▶ _Task to complete_
Copy the lines below verbatim, beginning with the line that includes "mlme.channel_page := Uint 0;" and continuing to the end; leave out everything before it.

The data START

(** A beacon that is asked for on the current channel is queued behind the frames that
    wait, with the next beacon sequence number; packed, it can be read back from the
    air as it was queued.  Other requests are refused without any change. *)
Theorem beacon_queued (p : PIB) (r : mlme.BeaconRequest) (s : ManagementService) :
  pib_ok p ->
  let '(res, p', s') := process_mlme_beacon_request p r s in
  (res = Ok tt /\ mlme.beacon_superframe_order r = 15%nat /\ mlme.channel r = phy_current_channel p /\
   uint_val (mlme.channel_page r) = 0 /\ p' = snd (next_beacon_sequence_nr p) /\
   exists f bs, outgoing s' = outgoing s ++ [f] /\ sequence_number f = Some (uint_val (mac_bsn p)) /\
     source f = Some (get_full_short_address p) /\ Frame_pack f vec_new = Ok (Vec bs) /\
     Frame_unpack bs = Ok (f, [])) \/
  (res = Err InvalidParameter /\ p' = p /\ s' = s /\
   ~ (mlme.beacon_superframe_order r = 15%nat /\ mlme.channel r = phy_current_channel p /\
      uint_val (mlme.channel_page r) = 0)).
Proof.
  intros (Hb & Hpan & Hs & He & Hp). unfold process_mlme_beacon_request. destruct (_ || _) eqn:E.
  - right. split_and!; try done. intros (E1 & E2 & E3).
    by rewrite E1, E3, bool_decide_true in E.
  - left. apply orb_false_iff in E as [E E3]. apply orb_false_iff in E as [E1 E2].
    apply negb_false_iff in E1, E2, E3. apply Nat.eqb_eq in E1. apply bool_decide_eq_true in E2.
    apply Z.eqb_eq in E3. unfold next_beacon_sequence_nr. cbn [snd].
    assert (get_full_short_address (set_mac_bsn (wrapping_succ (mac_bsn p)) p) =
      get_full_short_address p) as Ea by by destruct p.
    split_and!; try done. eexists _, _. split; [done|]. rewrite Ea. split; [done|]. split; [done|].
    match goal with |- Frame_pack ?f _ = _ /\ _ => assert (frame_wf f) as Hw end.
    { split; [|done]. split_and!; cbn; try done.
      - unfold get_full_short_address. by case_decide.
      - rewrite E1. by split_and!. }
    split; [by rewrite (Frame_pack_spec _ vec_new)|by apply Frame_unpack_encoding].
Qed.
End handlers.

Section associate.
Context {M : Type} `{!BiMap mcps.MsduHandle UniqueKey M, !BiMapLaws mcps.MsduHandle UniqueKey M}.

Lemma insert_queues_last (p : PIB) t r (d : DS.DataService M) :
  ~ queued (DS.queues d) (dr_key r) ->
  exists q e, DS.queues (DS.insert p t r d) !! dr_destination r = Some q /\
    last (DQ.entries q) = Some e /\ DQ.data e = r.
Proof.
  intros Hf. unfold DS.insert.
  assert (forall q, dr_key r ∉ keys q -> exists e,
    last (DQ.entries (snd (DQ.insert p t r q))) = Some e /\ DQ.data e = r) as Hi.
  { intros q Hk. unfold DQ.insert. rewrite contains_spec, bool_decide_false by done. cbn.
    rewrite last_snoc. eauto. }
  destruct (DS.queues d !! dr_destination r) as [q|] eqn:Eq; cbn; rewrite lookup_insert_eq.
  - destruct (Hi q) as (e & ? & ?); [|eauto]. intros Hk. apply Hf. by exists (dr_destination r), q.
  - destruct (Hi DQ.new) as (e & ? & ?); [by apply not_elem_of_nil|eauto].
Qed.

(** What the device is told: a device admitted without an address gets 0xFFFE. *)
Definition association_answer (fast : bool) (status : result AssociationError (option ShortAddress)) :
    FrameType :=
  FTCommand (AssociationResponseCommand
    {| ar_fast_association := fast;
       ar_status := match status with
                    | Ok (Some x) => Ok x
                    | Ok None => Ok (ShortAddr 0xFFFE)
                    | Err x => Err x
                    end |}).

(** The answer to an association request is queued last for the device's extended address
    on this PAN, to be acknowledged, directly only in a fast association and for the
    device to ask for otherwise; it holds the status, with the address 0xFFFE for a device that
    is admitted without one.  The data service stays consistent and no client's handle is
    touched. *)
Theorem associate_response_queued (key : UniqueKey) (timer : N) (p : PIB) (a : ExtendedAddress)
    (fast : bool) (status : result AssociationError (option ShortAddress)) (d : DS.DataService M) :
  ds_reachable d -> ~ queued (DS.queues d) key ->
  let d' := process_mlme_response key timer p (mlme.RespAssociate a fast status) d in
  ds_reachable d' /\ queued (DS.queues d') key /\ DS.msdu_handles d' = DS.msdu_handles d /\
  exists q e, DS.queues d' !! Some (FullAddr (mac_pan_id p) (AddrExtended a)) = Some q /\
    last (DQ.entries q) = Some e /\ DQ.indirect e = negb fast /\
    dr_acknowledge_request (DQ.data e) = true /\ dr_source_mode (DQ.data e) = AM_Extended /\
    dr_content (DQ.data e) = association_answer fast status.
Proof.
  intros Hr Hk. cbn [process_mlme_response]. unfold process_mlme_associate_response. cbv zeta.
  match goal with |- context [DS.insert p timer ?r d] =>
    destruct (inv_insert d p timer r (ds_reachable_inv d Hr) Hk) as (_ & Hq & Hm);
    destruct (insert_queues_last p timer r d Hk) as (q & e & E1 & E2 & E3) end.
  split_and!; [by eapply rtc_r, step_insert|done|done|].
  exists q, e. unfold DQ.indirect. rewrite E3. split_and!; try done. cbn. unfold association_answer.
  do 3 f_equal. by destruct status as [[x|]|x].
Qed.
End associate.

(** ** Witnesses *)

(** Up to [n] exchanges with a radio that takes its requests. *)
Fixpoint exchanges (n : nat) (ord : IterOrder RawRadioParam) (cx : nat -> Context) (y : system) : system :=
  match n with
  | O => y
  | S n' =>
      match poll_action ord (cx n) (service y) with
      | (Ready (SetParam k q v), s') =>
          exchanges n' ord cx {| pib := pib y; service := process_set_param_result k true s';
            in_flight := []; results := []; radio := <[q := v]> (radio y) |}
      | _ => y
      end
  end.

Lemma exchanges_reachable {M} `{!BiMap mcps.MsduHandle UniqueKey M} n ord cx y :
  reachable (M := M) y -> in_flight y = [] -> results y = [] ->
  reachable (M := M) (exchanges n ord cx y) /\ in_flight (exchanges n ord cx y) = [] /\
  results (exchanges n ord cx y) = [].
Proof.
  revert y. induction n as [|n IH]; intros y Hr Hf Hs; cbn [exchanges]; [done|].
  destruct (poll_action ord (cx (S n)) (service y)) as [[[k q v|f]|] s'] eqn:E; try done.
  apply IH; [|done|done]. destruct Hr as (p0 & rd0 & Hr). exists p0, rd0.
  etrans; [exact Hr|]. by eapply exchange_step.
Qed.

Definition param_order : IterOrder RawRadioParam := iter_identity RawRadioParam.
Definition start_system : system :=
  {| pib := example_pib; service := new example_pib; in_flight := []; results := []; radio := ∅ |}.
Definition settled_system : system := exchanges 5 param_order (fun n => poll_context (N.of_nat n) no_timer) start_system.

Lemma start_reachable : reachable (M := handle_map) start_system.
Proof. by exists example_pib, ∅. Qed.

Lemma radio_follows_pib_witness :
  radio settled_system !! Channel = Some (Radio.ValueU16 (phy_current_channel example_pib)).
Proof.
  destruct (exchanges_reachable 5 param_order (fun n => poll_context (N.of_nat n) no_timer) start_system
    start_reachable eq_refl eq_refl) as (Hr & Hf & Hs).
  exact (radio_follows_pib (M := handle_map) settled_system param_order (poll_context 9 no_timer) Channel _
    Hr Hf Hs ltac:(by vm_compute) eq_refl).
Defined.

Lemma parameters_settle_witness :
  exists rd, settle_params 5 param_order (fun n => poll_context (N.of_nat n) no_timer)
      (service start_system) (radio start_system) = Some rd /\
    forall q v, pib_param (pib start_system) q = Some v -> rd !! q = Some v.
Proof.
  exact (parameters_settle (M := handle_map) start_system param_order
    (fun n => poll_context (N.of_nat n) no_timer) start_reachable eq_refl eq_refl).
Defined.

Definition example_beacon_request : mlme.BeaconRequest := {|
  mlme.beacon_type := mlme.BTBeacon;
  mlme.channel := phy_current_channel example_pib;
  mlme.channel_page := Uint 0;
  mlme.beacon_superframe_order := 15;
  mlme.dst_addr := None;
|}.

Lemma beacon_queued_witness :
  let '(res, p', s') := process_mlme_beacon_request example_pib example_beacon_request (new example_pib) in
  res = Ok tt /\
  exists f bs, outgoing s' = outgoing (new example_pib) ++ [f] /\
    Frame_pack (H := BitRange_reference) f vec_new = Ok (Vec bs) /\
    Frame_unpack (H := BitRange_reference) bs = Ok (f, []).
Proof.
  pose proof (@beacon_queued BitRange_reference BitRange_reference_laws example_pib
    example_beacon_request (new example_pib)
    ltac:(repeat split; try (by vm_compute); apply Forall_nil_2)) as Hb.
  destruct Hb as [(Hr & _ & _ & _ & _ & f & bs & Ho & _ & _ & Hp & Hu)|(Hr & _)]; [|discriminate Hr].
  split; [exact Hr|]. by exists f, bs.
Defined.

The data END

▶ _Answer for this exercise_
  mlme.channel_page := Uint 0;
  mlme.beacon_superframe_order := 15;
  mlme.dst_addr := None;
|}.

Lemma beacon_queued_witness :
  let '(res, p', s') := process_mlme_beacon_request example_pib example_beacon_request (new example_pib) in
  res = Ok tt /\
  exists f bs, outgoing s' = outgoing (new example_pib) ++ [f] /\
    Frame_pack (H := BitRange_reference) f vec_new = Ok (Vec bs) /\
    Frame_unpack (H := BitRange_reference) bs = Ok (f, []).
Proof.
  pose proof (@beacon_queued BitRange_reference BitRange_reference_laws example_pib
    example_beacon_request (new example_pib)
    ltac:(repeat split; try (by vm_compute); apply Forall_nil_2)) as Hb.
  destruct Hb as [(Hr & _ & _ & _ & _ & f & bs & Ho & _ & _ & Hp & Hu)|(Hr & _)]; [|discriminate Hr].
  split; [exact Hr|]. by exists f, bs.
Defined.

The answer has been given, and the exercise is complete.